Guest Columnist: Down and out in Kitsap County: A college grad's guide to surviving unemployment

For all you recent graduates out there, congratulations, but be warned: In this dog eat dog world you are now the equivalent of a milk bone.

A few years ago I too was a recent college graduate. With degree in hand it was my understanding that the world was at my fingertips and for a time it was. I was still a dreamer, blissfully unaware of a larger economic crisis brewing that would not only control my fate, but the fate of millions across the country.

It took a company wide downsize, and the personal experience of being out of work, to learn the lesson that your personal ambition while living the American dream often doesn’t mesh with the unpredictable realm of reality. Without a regular paycheck I found myself thrown in the muck with the rest of the recently laid off workers.
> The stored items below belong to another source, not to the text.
(* ===== verification/ConnTheorems.v ===== *)
(** * Connection: theorems

    A caller gets the answer to its own request; a re-authentication has the
    connection to itself; the end of the I/O tasks wakes every caller that was
    registered in time, and strands one that was not; an abandoned
    re-authentication leaves an answer that the next one takes for its own. *)

From S2P Require Import Prelude Bytes Errors ConnWire Connection ConnProofs.
Import ClientError.

Section runs.
Context (client_id : string) (capacity : nat).

(** A step of the connection while no live call is out of the window of ids. *)
Definition wstep (s s' : connection) : Prop :=
  window s ∧ ∃ l, apply client_id capacity l s = Some s'.

Lemma init_inv due : inv (init due).
Proof. split; simpl; try done; intros; set_solver. Qed.

Lemma init_excl due : excl (init due).
Proof. split; simpl; done. Qed.

Lemma wstep_inv due s : rtc wstep (init due) s → inv s ∧ excl s.
Proof.
  assert (∀ s0, rtc wstep s0 s → inv s0 ∧ excl s0 → inv s ∧ excl s) as H;
    [|intros; eapply H; eauto using init_inv, init_excl].
  induction 1 as [|x y z [Hw [l Hl]] _ IH]; [done|]. intros [Hi Hx]. apply IH.
  eauto using conn_inv_step, excl_step.
Qed.

Lemma run_excl ls s s' : run client_id capacity ls s = Some s' → excl s → excl s'.
Proof.
  revert s. induction ls as [|l ls IH]; intros s; simpl; [by intros [= ->]|].
  intros (s1 & H1 & H2)%bind_Some Hx. eauto using excl_step.
Qed.

(** The counter of requests never goes back. *)
Lemma allocated_step l s s' :
  apply client_id capacity l s = Some s' → allocated s ≤ allocated s'.
Proof.
  destruct l; simpl; unfold start, take_guard, begin_exchange, exchange_request, exchange_done,
    exchange_failed, register, enqueue, wake, time_out, release, drop_call, drop_request, write_recv,
    write_done, write_stop, write_exit, broker_answer, read_frame, read_stop, read_exit, deliver,
    mbind, option_bind;
    intros H; repeat (case_match; try done); simplify_eq; simpl; lia.
Qed.

Lemma allocated_run ls s s' :
  run client_id capacity ls s = Some s' → allocated s ≤ allocated s'.
Proof.
  revert s. induction ls as [|l ls IH]; intros s; simpl; [by intros [= ->]|].
  intros (s1 & H1%allocated_step & H2%IH)%bind_Some. lia.
Qed.

(** A run of fewer requests than there are ids stays in the window. *)
Lemma run_wsteps ls s s' :
  run client_id capacity ls s = Some s' → allocated s' ≤ M → inv s → excl s →
  rtc wstep s s' ∧ inv s' ∧ excl s'.
Proof.
  revert s. induction ls as [|l ls IH]; intros s; simpl; [by intros [= ->]|].
  intros (s1 & H1 & H2)%bind_Some Ha Hi Hx.
  pose proof (allocated_step _ _ _ H1). pose proof (allocated_run _ _ _ H2).
  assert (window s) as Hw by (apply few_in_window; [done|lia]).
  destruct (IH s1) as (Hr & ?); eauto using conn_inv_step, excl_step.
  split; [|done]. eapply rtc_l; [|done]. split; eauto.
Qed.

(** ** Whose answer a caller gets *)

(** C18 Multiplexing by correlation id: in every state that callers, I/O tasks,
    broker, timeouts, dropped futures and re-authentications can reach, a
    request of [send] or [raw_request] that returned a response returned the
    one that the broker gave to its own frame, as long as no live request is
    [MIN_RESERVED_CORRELATION_ID] requests old when a later one starts. *)
Theorem response_answers_own_request due s t c t' body :
  rtc wstep (init due) s → calls s !! t = Some c → c_kind c = Normal →
  c_phase c = Returned (Ok (Some (t', body))) ∨ c_phase c = Finished (Ok (Some (t', body))) →
  t' = t ∧ (t, body) ∈ answered s.
Proof.
  intros Hr Hc Hk Hp. apply wstep_inv in Hr as [Hi _].
  apply (inv_own s Hi t c (Ok (Some (t', body))) Hc Hk). by right.
Qed.

(** ** Re-authentication *)

Lemma queue_grows l s s' f :
  apply client_id capacity l s = Some s' → queue s' = queue s ++ [f] → l = LEnqueue (f_call f).
Proof.
  intros H Hq.
  assert ((∃ t, l = LEnqueue t) ∨ (length (queue s') ≤ length (queue s))%nat) as [[t ->]|Hle].
  { destruct l; simpl in H; try (by left; eexists); right;
      unfold start, take_guard, begin_exchange, exchange_request, exchange_done,
      exchange_failed, register, wake, time_out, release, drop_call, drop_request, write_recv,
      write_done, write_stop, write_exit, broker_answer, read_frame, read_stop, read_exit, deliver,
      mbind, option_bind in H; repeat (case_match; try done); simplify_eq; simpl; lia. }
  - simpl in H. unfold enqueue in H.
    destruct (calls s !! t) as [[kind seq id fr p rx]|]; [|done]. destruct p; try done.
    assert (queue s = queue s ++ [f] ∨ f_call f = t) as [E|E].
    { destruct (writer s), (decide (length (queue s) < capacity)%nat); simplify_eq; simpl in Hq;
        try (apply app_inv_head in Hq; simplify_eq; by right); by left. }
    + apply (f_equal length) in E. rewrite length_app in E. simpl in E. lia.
    + by rewrite E.
  - rewrite Hq, length_app in Hle. simpl in Hle. lia.
Qed.

(** C19 The lock of [Reauth]: in every reachable state in which a
    re-authentication runs, a frame that any step appends to the dispatch queue
    is the frame of the exchange's own current request, so no other request
    goes out between the frames of an exchange. *)
Theorem exchange_has_the_queue due ls s e l s' f :
  run client_id capacity ls (init due) = Some s → exchanging s = Some e →
  apply client_id capacity l s = Some s' → queue s' = queue s ++ [f] →
  ex_inner e = Some (f_call f).
Proof.
  intros Hr Ee Hl Hq. apply run_excl in Hr; [|apply init_excl].
  pose proof (queue_grows l s s' f Hl Hq) as ->. simpl in Hl. unfold enqueue in Hl.
  destruct (calls s !! f_call f) as [[kind seq id fr p rx]|] eqn:Hc; [|done]. destruct p; try done.
  pose proof (excl_guard s Hr e _ _ Ee Hc) as Hg.
  assert (kind = Exchange) as -> by (by destruct kind).
  destruct (excl_inner s Hr _ _ Hc eq_refl) as (e' & ? & ?); [by intros []|]. congruence.
Qed.

(** ** The end of the I/O tasks *)

(** A registration of call [t] after the reader took the keys of [pending]. *)
Definition late (t : nat) (l : label) (s : connection) : bool :=
  match l, reader s with
  | LRegister u, (RDrain _ | RStopped) => bool_decide (u = t)
  | _, _ => false
  end.

Fixpoint in_time (t : nat) (ls : list label) (s : connection) : bool :=
  match ls with
  | [] => true
  | l :: ls =>
    negb (late t l s) && match apply client_id capacity l s with Some s' => in_time t ls s' | None => true end
  end.

(** The reader fails the entry of the call, or has done so. *)
Definition drained (t : nat) (s : connection) : Prop :=
  match reader s with
  | RDrain keys => ∀ k, pending s !! k = Some t → k ∈ keys
  | RStopped => ∀ k, pending s !! k ≠ Some t
  | _ => True
  end.

Lemma pending_shrinks t l s s' :
  apply client_id capacity l s = Some s' →
  l = LRegister t ∨ ∀ k, pending s' !! k = Some t → pending s !! k = Some t.
Proof.
  intros H. assert ((∃ u, l = LRegister u) ∨ ∀ u, l ≠ LRegister u) as [[u ->]|Hl] by (destruct l; eauto).
  - destruct (decide (u = t)) as [->|Hu]; [by left|right]. simpl in H. unfold register in H.
    repeat (case_match; try done); simplify_eq; simpl; try done.
    intros k [[_ ?]|[_ ?]]%lookup_insert_Some; done.
  - right. destruct l; try (by destruct (Hl t0)); simpl in H;
      unfold start, take_guard, begin_exchange, exchange_request, exchange_done,
        exchange_failed, enqueue, wake, time_out, release, drop_call, drop_request, write_recv,
        write_done, write_stop, write_exit, broker_answer, read_frame, read_stop, read_exit, deliver,
        mbind, option_bind in H; repeat (case_match; try done); simplify_eq; simpl; try done;
      intros k Hx; apply lookup_delete_Some in Hx as [_ Hx]; done.
Qed.

Lemma reader_moves l s s' :
  apply client_id capacity l s = Some s' →
  l = LReadExit ∨ reader s' = reader s ∨ reader s' = RLeft.
Proof.
  intros H. destruct l; simpl in H; try (by left); right;
    unfold start, take_guard, begin_exchange, exchange_request, exchange_done,
      exchange_failed, register, enqueue, wake, time_out, release, drop_call, drop_request, write_recv,
      write_done, write_stop, write_exit, broker_answer, read_frame, read_stop, deliver,
      mbind, option_bind in H; repeat (case_match; try done); simplify_eq; simpl; auto; congruence.
Qed.

Lemma drained_step t l s s' :
  apply client_id capacity l s = Some s' → late t l s = false → drained t s → drained t s'.
Proof.
  intros H Hl Hd.
  assert (l = LReadExit ∨ l ≠ LReadExit) as [->|Hne] by (destruct l; auto).
  { simpl in H. unfold read_exit in H.
    destruct (reader s) as [| | |[|k ks]|] eqn:Er; simplify_eq; unfold drained in *; rewrite ?Er in Hd;
      simpl; try done.
    - intros k Hk. apply list_elem_of_fmap. exists (k, t). split; [done|]. by apply elem_of_map_to_list.
    - intros k Hk. eapply (not_elem_of_nil (A := Z)). by apply (Hd k).
    - unfold deliver. simpl. destruct (pending s !! k) as [u|] eqn:Ek; simpl.
      + intros k' [Hkk Hk']%lookup_delete_Some. by apply Hd in Hk' as [->|?]%elem_of_cons.
      + intros k' Hk'. pose proof (Hd k' Hk') as [->|?]%elem_of_cons; [congruence|done]. }
  destruct (reader_moves l s s' H) as [?|[Er|Er]]; [done| |unfold drained; by rewrite Er].
  unfold drained in *. rewrite Er.
  destruct (pending_shrinks t l s s' H) as [->|Hp]; [|destruct (reader s); naive_solver].
  unfold late in Hl. destruct (reader s); try done; by rewrite bool_decide_eq_true_2 in Hl.
Qed.

Lemma drained_run t ls s s' :
  run client_id capacity ls s = Some s' → in_time t ls s = true → drained t s → drained t s'.
Proof.
  revert s. induction ls as [|l ls IH]; intros s; simpl; [by intros [= ->]|].
  intros (s1 & H1 & H2)%bind_Some. rewrite H1. intros [Hl%negb_true_iff Hn]%andb_true_iff Hd. eauto using drained_step.
Qed.

(** What a request that waits gets at the end: the response that the reader
    delivered before, or [Disconnected]. *)
Definition closing_result (c : call) : call_result :=
  match c_phase c with
  | Awaiting => default (Err Disconnected) (c_rx c)
  | _ => Err Disconnected
  end.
Every laid off worker handles unemployment differently. For young adults like myself unemployment was a series of lessons which had to be learned. Lesson one; Cut back on all non-essential items. The unpredictability of your financial situation once you no longer are receiving a paycheck should make you think twice about how you will spend what savings you have, and what little income you will be receiving from the unemployment security office. So, wave goodbye to your Xbox Live account, eating out with your friends and perhaps the most devastating sacrifice of all, cable TV. If you really need to stretch the budget I found that hotels holding business conventions are a great place to network for future employment, grab a quick bite to eat from the catered buffet and pick up a few toiletries off of the maid cart. Beware, the longer your sentence of unemployment the more you have to sacrifice, so learn to live off a shoestring budget early.

As an unemployed worker in 2009, the sacrifices I made were my job, my girlfriend, my apartment, and, most importantly, my independence when I was forced to move back in with my folks. Influenced by George Orwell’s “Down and Out in Paris and London,” I consider myself adept at living on next to nothing, and from this experience I have gained new insight on the world I once viewed with such optimism.

My younger self would have viewed the world as a cup half full. Only upon closer inspection did I realize that this cup has holes in it.